Yobe government revokes licenses of all private schools

The licences of all private schools in Yobe has been revoked by the state government. 

The state government directed operators interested in following the laid rules and regulations to re-apply for new licences

According to the state government, activities of all private schools in the state will henceforth tally with that of public schools and proprietors will no longer be allowed to operate and set rules that violate the norms and values of the state.

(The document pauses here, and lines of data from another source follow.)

(** X9. A direct reset changes passwords only: whatever the request and the
    store, the ids, usernames and emails of the rows are afterwards what
    they were, in the same order, and so is the AUTOINCREMENT counter. *)
Theorem reset_password_direct_keeps_accounts `{Bcrypt}
    (username_or_email new_password confirm_new_password : string)
    (rng : nat → salt) (d : db) :
  let d' :=
    (run (reset_password_direct username_or_email new_password
            confirm_new_password) rng d).1.2 in
  identity <$> users d' = identity <$> users d
  ∧ sqlite_sequence d' = sqlite_sequence d.
Proof.
  intros d'. subst d'.
  destruct (decide (new_password = confirm_new_password)) as [<-|Hne].
  - rewrite run_reset_matching.
    destruct (fetchone (λ u, user_email u = username_or_email) (users d));
      [|destruct (fetchone (λ u, user_username u = username_or_email)
                    (users d))];
      cbn [fst snd]; try done; apply update_user_password_identity.
  - unfold reset_password_direct. by rewrite bool_decide_eq_true_2.
Qed.

(** X10. Resolution by username: on a store with unique usernames and
    emails, when the identifier is the email of no row and the username of
    the row [u], a reset with matching confirmation and a new password that
    [bcrypt.hash] accepts makes the two lookups, then updates by the email
    of [u]: [u] is given the hash of the new password and every other row
    is left as it was. *)
Theorem reset_resolves_username `{Bcrypt}
    (username_or_email new_password confirm_new_password : string)
    (rng : nat → salt) (d : db) (u : user) (h : string) :
  unique_users d →
  u ∈ users d → user_username u = username_or_email →
  (∀ v, v ∈ users d → user_email v ≠ username_or_email) →
  new_password = confirm_new_password →
  bcrypt_hash (rng 2%nat) new_password = Returned h →
  ∃ d',
    run (reset_password_direct username_or_email new_password
           confirm_new_password) rng d =
      (reset_done, d',
       [existT _ (GetUserByEmail username_or_email);
        existT _ (GetUserByUsername username_or_email);
        existT _ (UpdateUserPassword (user_email u) new_password)])
    ∧ users d' =
        (λ v, if decide (v = u) then set_password h v else v) <$> users d.
Proof.
  intros [Hnames Hmails] Hu <- Hnomail <- Hh.
  rewrite run_reset_matching.
  rewrite (proj2 (fetchone_None (λ v, user_email v = user_username u)
                    (users d))) by done.
  rewrite (fetchone_unique user_username) by done. rewrite Hh.
  eexists. split; [reflexivity|].
  rewrite update_user_password_store, Hh. cbn [users].
  unfold update_password. cbn [fst].
  apply list_fmap_ext. intros i v Hi. apply list_elem_of_lookup_2 in Hi.
  destruct (decide (user_email v = user_email u)) as [Heq|Hdiff].
  - rewrite decide_True; [done|].
    by apply (unique_column user_email (users d)).
  - rewrite decide_False; [done|]. by intros ->.
Qed.

(** *** login and register_user *)

Lemma run_login `{Bcrypt} username password rng d :
  run (login username password) rng d =
    (match (verify_user username password d).1 with
     | Returned true =>
         RedirectResponse ("/dashboard?username=" +:+ username) 303
     | Returned false => login_failed
     | Raised exception => Uncaught exception
     end,
     d, [existT _ (VerifyUser username password)]).
Proof.
  unfold login. cbn [bind call]. rewrite run_call. cbn [perform].
  pose proof (verify_user_store username password d) as Hsame.
  destruct (verify_user username password d) as [[[|]|exception] d'];
    simpl in Hsame; by subst d'.
Qed.

(** X11. Login never writes, and its refusal does not tell why: the store
    after a login is the store before, one [verify_user] call is made, and
    an unknown username gets the same answer as a known username with a
    password that [bcrypt.verify] rejects against its stored hash. *)
Theorem login_refusal_uniform `{Bcrypt} (username password : string)
    (rng : nat → salt) (d : db) :
  (run (login username password) rng d).1.2 = d
  ∧ (run (login username password) rng d).2 =
      [existT _ (VerifyUser username password)]
  ∧ ((∀ u, u ∈ users d → user_username u ≠ username) →
       (run (login username password) rng d).1.1 = login_failed)
  ∧ (∀ u, fetchone (λ v, user_username v = username) (users d) = Some u →
       bcrypt_verify password (user_password u) = Returned false →
       (run (login username password) rng d).1.1 = login_failed).
Proof.
  rewrite run_login. cbn [fst snd]. split; [done|]. split; [done|]. split.
  - intros Hnone. by rewrite verify_user_absent.
  - intros u Hrow Hv. unfold verify_user, init_db. by rewrite Hrow, Hv.
Qed.

(** X12. Register, then log in: when no row has the username or the email
    and [bcrypt.hash] accepts the password, [register_user] answers with
    the redirect to the login page, and on the store it leaves a [login]
    with the same username and password answers with the redirect to that
    user's dashboard (for a bcrypt that accepts the secret a hash was made
    from). *)
Theorem register_then_login `{Bcrypt} (username email password : string)
    (rng rng' : nat → salt) (d : db) (h : string) :
  bcrypt_correct →
  (∀ u, u ∈ users d → user_username u ≠ username ∧ user_email u ≠ email) →
  bcrypt_hash (rng 0%nat) password = Returned h →
  (run (register_user username email password) rng d).1.1 =
    RedirectResponse "/login?message=registration_success" 303
  ∧ (run (login username password) rng'
       (run (register_user username email password) rng d).1.2).1.1 =
      RedirectResponse ("/dashboard?username=" +:+ username) 303.
Proof.
  intros Hcorrect Hfree Hh.
  pose proof (proj2 (unique_conflict_false _ _ _) Hfree) as Hc.
  unfold register_user. cbn [bind call]. rewrite run_call. cbn [perform].
  rewrite (create_user_fresh _ _ _ _ _ h) by done. cbn [run fst snd].
  split; [done|].
  rewrite run_login. cbn [fst].
  unfold verify_user, init_db, fetchone. cbn [users].
  rewrite (first_match_app_new (λ u, user_username u = username))
    by (done || intros u Hu; by apply Hfree).
  cbn [user_password]. by rewrite (Hcorrect (rng 0%nat) password h).
Qed.

(** X13. A refused registration changes nothing: when a row already has the
    username or the email, [register_user] answers with the form and its
    error if [bcrypt.hash] accepts the password, and ends in the exception
    if [bcrypt.hash] raises; either way the store is the one it was
    given. *)
Theorem register_user_duplicate `{Bcrypt} (username email password : string)
    (rng : nat → salt) (d : db) (u : user) :
  u ∈ users d → user_username u = username ∨ user_email u = email →
  run (register_user username email password) rng d =
    (match bcrypt_hash (rng 0%nat) password with
     | Returned _ =>
         TemplateResponse "register.html"
           {[ "error" := "Username or Email already exists" ]}
     | Raised exception => Uncaught exception
     end,
     d, [existT _ (CreateUser username email password)]).
Proof.
  intros Hu Hsame. unfold register_user. cbn [bind call].
  rewrite run_call. cbn [perform].
  destruct (bcrypt_hash (rng 0%nat) password) as [h|exception] eqn:Hh.
  - by rewrite (create_user_conflict _ _ _ _ _ h u).
  - by rewrite (create_user_raised _ _ _ _ _ exception).
Qed.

The State’s Commissioner of Basic and Secondary Education, Dr Muhammad Sani Idriss, who made the announcement during a meeting with proprietors of private schools at Government Girls Unity College Damaturu, added that the era of taking shortcuts in the registration of private schools is over.


He said; 

“We have cancelled the licences so that we would renew them. There was a time when some of the private schools were licensed but with the condition that they would meet some standard, but they have failed to meet up with this standard and they are still operating and the licences are with them.

“So, if you must operate a private school in Yobe State, you must play the game by its rules. That is why we decided to scrap and cancel all the licences. We are saying that you should re-apply and within a period of 30 days, you have your licences.

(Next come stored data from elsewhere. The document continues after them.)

(** * pugchamp lobby: role sufficiency and the launch-attempt state machine

    A shallow embedding of the lobby module (the exported
    [function(app, io, self, server)]): the combinatorial calculator
    [calculateRolesNeeded], the availability and ready registries, the
    promise-based [checkLaunchConditions], [attemptLaunch] with its ready-check
    timer, and the handlers of the events on [self].  The socket events
    ['changeAvailability'] and ['updateReadyStatus'] only re-emit on [self];
    the replays sent to a single newly connected socket change no variable and
    are left out.

    JavaScript values are modelled as the code uses them:
    - a [Set] of user identifiers is an insertion-ordered list without
      repetition ([JSSet]);
    - a plain object used as a dictionary ([config.get('app.games.roles')],
      [playersAvailable]) is an association list in key-insertion order;
    - an exception is a [Throw] in the [result] type;
    - promise reactions are jobs in an explicit FIFO queue, the ready-period
      timer is a counter of pending timeouts, and everything the module emits
      is appended to a trace of [effect]s. *)

From Stdlib Require Import ZArith.
From stdpp Require Import base option list sets gmap strings sorting.

Local Open Scope Z_scope.

(** ** Exceptions *)

Inductive jsError := TypeError | RangeError.

Inductive result (A : Type) : Type :=
| Ok (a : A)
| Throw (e : jsError).
Arguments Ok {A} a.
Arguments Throw {A} e.

#[global] Instance result_ret : MRet result := λ A a, Ok a.
#[global] Instance result_bind : MBind result := λ A B f r,
  match r with
  | Ok a => f a
  | Throw e => Throw e
  end.

(** [foldM f l b] runs [f] over [l] from the left, threading the accumulator,
    and stops at the first exception. *)
Fixpoint foldM {A B} (f : B → A → result B) (l : list A) (b : B) : result B :=
  match l with
  | [] => Ok b
  | x :: l' => b' ← f b x; foldM f l' b'
  end.

(** ** User identifiers and JavaScript sets *)

(** User identifiers are opaque; the module uses them as property names
    ([self.userRestrictions[userID]]), hence strings. *)
Definition userID := string.

Module JSSet.
(** The elements in insertion order, as spreading the set yields them. *)
Definition t := list userID.

Definition empty : t := [].

Definition has (x : userID) (s : t) : bool := bool_decide (x ∈ s).

Definition add (x : userID) (s : t) : t := if has x s then s else s ++ [x].

Definition delete (x : userID) (s : t) : t := filter (λ y, y ≠ x) s.

Definition size (s : t) : Z := Z.of_nat (length s).

(** [new Set(iterable)] adds the elements one after the other. *)
Definition from_list (l : list userID) : t := fold_left (λ s x, add x s) l empty.

(** [[...set]] *)
Definition to_list (s : t) : list userID := s.
End JSSet.

(** ** Plain objects and the lodash helpers the module calls *)

Definition object (A : Type) := list (string * A).

Module lodash.
Definition keys {A} (o : object A) : list string := o.*1.

Definition size {A} (l : list A) : Z := Z.of_nat (length l).

Definition mapValues {A B} (o : object A) (f : A → B) : object B :=
  (λ kv, (kv.1, f kv.2)) <$> o.

(** First occurrences only, in order ([lodash.uniq]). *)
Definition uniq (l : list userID) : list userID :=
  fold_left (λ acc x, if bool_decide (x ∈ acc) then acc else acc ++ [x]) l [].

(** The unique values of the first array that are included in the second. *)
Definition intersection (a b : list userID) : list userID :=
  uniq (filter (λ x, x ∈ b) a).

Definition includes (l : list string) (x : string) : bool := bool_decide (x ∈ l).

Definition without {A} `{EqDecision A} (l : list A) (x : A) : list A :=
  filter (λ y, y ≠ x) l.

Definition flatten {A} (l : list (list A)) : list A := concat l.
End lodash.

(** Property read [o[k]]: [None] is [undefined]. *)
Fixpoint get {A} (o : object A) (k : string) : option A :=
  match o with
  | [] => None
  | (k', v) :: o' => if decide (k' = k) then Some v else get o' k
  end.

(** ** js-combinatorics *)

(** [Combinatorics.combination(ary, nelem).toArray()] of the external
    js-combinatorics library: every [nelem]-element selection of [ary], each
    in the order of [ary], enumerated by increasing bit pattern (for
    [abcd] and 2: ab, ac, bc, ad, bd, cd).  A size of 0 stands for the whole
    array, and a size out of range raises [RangeError]. *)
Fixpoint comb_rev {A} (rl : list A) (k : nat) : list (list A) :=
  match k with
  | O => [[]]
  | S k' =>
      match rl with
      | [] => []
      | x :: rl' => comb_rev rl' k ++ ((λ c, c ++ [x]) <$> comb_rev rl' k')
      end
  end.

Definition combination {A} (ary : list A) (nelem : nat) : result (list (list A)) :=
  let nelem := if decide (nelem = 0%nat) then length ary else nelem in
  if decide (nelem < 1)%nat then Throw RangeError
  else if decide (length ary < nelem)%nat then Throw RangeError
  else Ok (comb_rev (rev ary) nelem).

(** ** Array spread *)

(** The values the module spreads into an array literal.  A [Set] and an
    array are iterable; a plain object (such as the result of
    [lodash.mapValues]) and [undefined] are not, and spreading them throws a
    [TypeError]. *)
Inductive spreadArg :=
| ofSet (s : JSSet.t)
| ofArray (l : list userID)
| ofObject (o : object JSSet.t)
| ofUndefined.

Definition spread (v : spreadArg) : result (list userID) :=
  match v with
  | ofSet s => Ok (JSSet.to_list s)
  | ofArray l => Ok l
  | ofObject _ => Throw TypeError
  | ofUndefined => Throw TypeError
  end.

(** ** The role sufficiency calculator *)

Record roleDescriptor := { min : Z }.

Record combinationInfo := { available : JSSet.t; required : Z }.

Record neededCombination := { roles : list string; needed : Z }.

#[global] Instance neededCombination_eq_dec : EqDecision neededCombination.
Proof. solve_decision. Defined.

Section Calculator.
(** [config.get('app.games.roles')] *)
Variable rolesConfig : object roleDescriptor.

(** The reducer of [checkCombination]: spreading
    [playersAvailable[roleName]] throws when the property is undefined, and
    so does reading [.min] of an undefined role. *)
Definition addRole (playersAvailable : object JSSet.t)
    (current : combinationInfo) (roleName : string) : result combinationInfo :=
  pool ← spread (match get playersAvailable roleName with
                 | Some players => ofSet players
                 | None => ofUndefined
                 end);
  match get rolesConfig roleName with
  | None => Throw TypeError
  | Some role =>
      Ok {| available := JSSet.from_list (JSSet.to_list (available current) ++ pool);
            required := required current + min role * 2 |}
  end.

(** [checkCombination], with [neededCombinations] passed through. *)
Definition checkCombination (playersAvailable : object JSSet.t)
    (neededCombinations : list neededCombination) (combination : list string)
  : result (list neededCombination) :=
  combinationInfo ← foldM (addRole playersAvailable) combination
                      {| available := JSSet.empty; required := 0 |};
  let missing := required combinationInfo - JSSet.size (available combinationInfo) in
  if decide (missing > 0)
  then Ok (neededCombinations ++ [{| roles := combination; needed := missing |}])
  else Ok neededCombinations.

Mind you, we have not closed any private schools but what we are saying is that any private school that is not licensed henceforth is not ready to play the game by its rules.

What we have done is licences have been revoked, you can operate for a period of one month, come to us and purchase the form, we will assess your school and if you are qualified within a period of 30 days, you have backed your licence to operate and we are going to write all facts that we have to cancel all the licences owned by private schools. Therefore, parents should take note that we are going to also communicate with WAEC.”

The commissioner mentioned that the Yobe State government sanctioned the implementation of a dual curriculum in all public schools. Idriss further clarified that this policy would extend to private schools, giving students the option to either memorize the Qur’an and learn Arabic or, if uninterested, study French as a second language, ensuring they graduate with proficiency in at least two languages in addition to their native tongue.